(** Looking for the final price: nothing exceeds the threshold, or a price that does is stored. *)
Lemma rds_GetFinalPrice_Ok rds m r rds' m' :
  ds_wf pw rds → rds_GetFinalPrice t rds m = (Ok (r, rds'), m') →
  m_heap m `prefix_of` m_heap m' ∧ r = rd_finalPrice rds' ∧ ds_wf pw rds' ∧
  (∀ v k, counted rds' v k ↔ counted rds v k) ∧ (∀ k, exceeding rds' k ↔ exceeding rds k) ∧
  match rd_finalPrice rds, rd_finalPrice rds' with
  | Some l, r' => r' = Some l ∧ rd_finalDetID rds' = rd_finalDetID rds
  | None, None => ∀ k, ¬ exceeding rds k
  | None, Some l => ∃ p, m_heap m' !! l = Some p ∧ exceeding rds (ds_key p) ∧ rd_finalDetID rds' = p_DetID p
  end.
Proof.
  intros Hwf. unfold rds_GetFinalPrice. destruct (rd_finalPrice rds) as [l|] eqn:Hfin.
  { intros Hrun; go_inv. simplify_eq. rewrite Hfin. by repeat split; try apply Hwf. }
  destruct (Exceeds t (rd_accumulatedPowers rds)) eqn:Hacc.
  2:{ intros Hrun; go_inv. simplify_eq. rewrite Hfin. repeat split; try apply Hwf; try done.
      intros k ?%exceeding_accumulated; [congruence|done]. }
  destruct (final_record t (rd_records rds)) as [r0|] eqn:Hrec.
  - apply final_record_Some in Hrec as [Hr He]. intros Hrun. unfold alloc in Hrun. go_inv. simplify_eq. cbn.
    split; [by eexists|]. split; [done|]. split; [destruct Hwf; by split|]. split; [done|]. split; [done|].
    exists (pp_Price r0). rewrite list_lookup_middle by done. split; [done|]. split; [by exists r0|done].
  - apply final_record_None in Hrec. intros Hrun; go_inv. simplify_eq. rewrite Hfin.
    repeat split; try apply Hwf; try done. intros k (r0 & Hr & _ & He). rewrite Forall_forall in Hrec.
    rewrite Hrec in He; done.
Qed.

(** ** The invariant of the aggregator *)

Definition rds_of (a : aggregator) : recordsDS := default newRecordsDS (ag_dsMap a !! s).

Definition all_sources (P : priceSource → Prop) (rv : recordsValidators) : Prop :=
  map_Forall (λ _ pv, ∀ ps, pv_priceSources pv !! s = Some ps → P ps) (rv_records rv).

(** The validator quoted the price. *)
Definition quoted (rv : recordsValidators) (v : string) (k : key) : Prop :=
  ∃ prices, GetValidatorQuotePricesForSourceID v s rv = Some prices ∧ k ∈ (ds_key <$> prices).

Record base (h : list PriceResult) (a : aggregator) : Prop := {
  b_t : ag_t a = t;
  b_dom k : is_Some (ag_dsMap a !! k) → k = s;
  b_wf : ds_wf pw (rds_of a);
  b_records : map_Forall (λ _ pv, ∃ ps, pv_priceSources pv = {[s := ps]} ∧ src_ok ps ∧ valid_final h ps)
    (rv_records (ag_v a));
  b_power : rv_accumulatedPower (ag_v a) = power pw (dom (rv_records (ag_v a)));
  b_none : rd_finalPrice (rds_of a) = None →
    (∀ k, ¬ exceeding (rds_of a) k) ∧ all_sources (λ ps, ps_finalPrice ps = None) (ag_v a);
  b_some l : rd_finalPrice (rds_of a) = Some l →
    ∃ p, h !! l = Some p ∧ exceeding (rds_of a) (ds_key p) ∧ rd_finalDetID (rds_of a) = p_DetID p;
}.

(** Every validator has the final price of the source. *)
Definition synced (h : list PriceResult) (a : aggregator) : Prop :=
  ∀ l p, rd_finalPrice (rds_of a) = Some l → h !! l = Some p →
    all_sources (λ ps, ∃ l' p', ps_finalPrice ps = Some l' ∧ h !! l' = Some p' ∧ ds_key p' = ds_key p) (ag_v a).

(** No price of a validator or of the round has been computed. *)
Definition no_prices (rv : recordsValidators) : Prop :=
  rv_finalPrice rv = None ∧ rv_finalPrices rv = ∅ ∧ map_Forall (λ _ pv, pv_finalPrice pv = None) (rv_records rv).

Lemma update_lookup l rv v :
  rv_records (rv_UpdateFinalPriceForDS s l rv) !! v = pv_UpdateFinalPriceForDS s l <$> rv_records rv !! v.
Proof. apply lookup_fmap. Qed.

Exercise —
Copy out each line of the data above, exactly, if it lies between the line holding "rds' = p_DetID p" and the line holding "split; [by eexists|].", inclusive; copy no other line.

Answer space —
  | None, Some l => ∃ p, m_heap m' !! l = Some p ∧ exceeding rds (ds_key p) ∧ rd_finalDetID rds' = p_DetID p
  end.
Proof.
  intros Hwf. unfold rds_GetFinalPrice. destruct (rd_finalPrice rds) as [l|] eqn:Hfin.
  { intros Hrun; go_inv. simplify_eq. rewrite Hfin. by repeat split; try apply Hwf. }
  destruct (Exceeds t (rd_accumulatedPowers rds)) eqn:Hacc.
  2:{ intros Hrun; go_inv. simplify_eq. rewrite Hfin. repeat split; try apply Hwf; try done.
      intros k ?%exceeding_accumulated; [congruence|done]. }
  destruct (final_record t (rd_records rds)) as [r0|] eqn:Hrec.
  - apply final_record_Some in Hrec as [Hr He]. intros Hrun. unfold alloc in Hrun. go_inv. simplify_eq. cbn.
    split; [by eexists|]. split; [done|]. split; [destruct Hwf; by split|]. split; [done|]. split; [done|].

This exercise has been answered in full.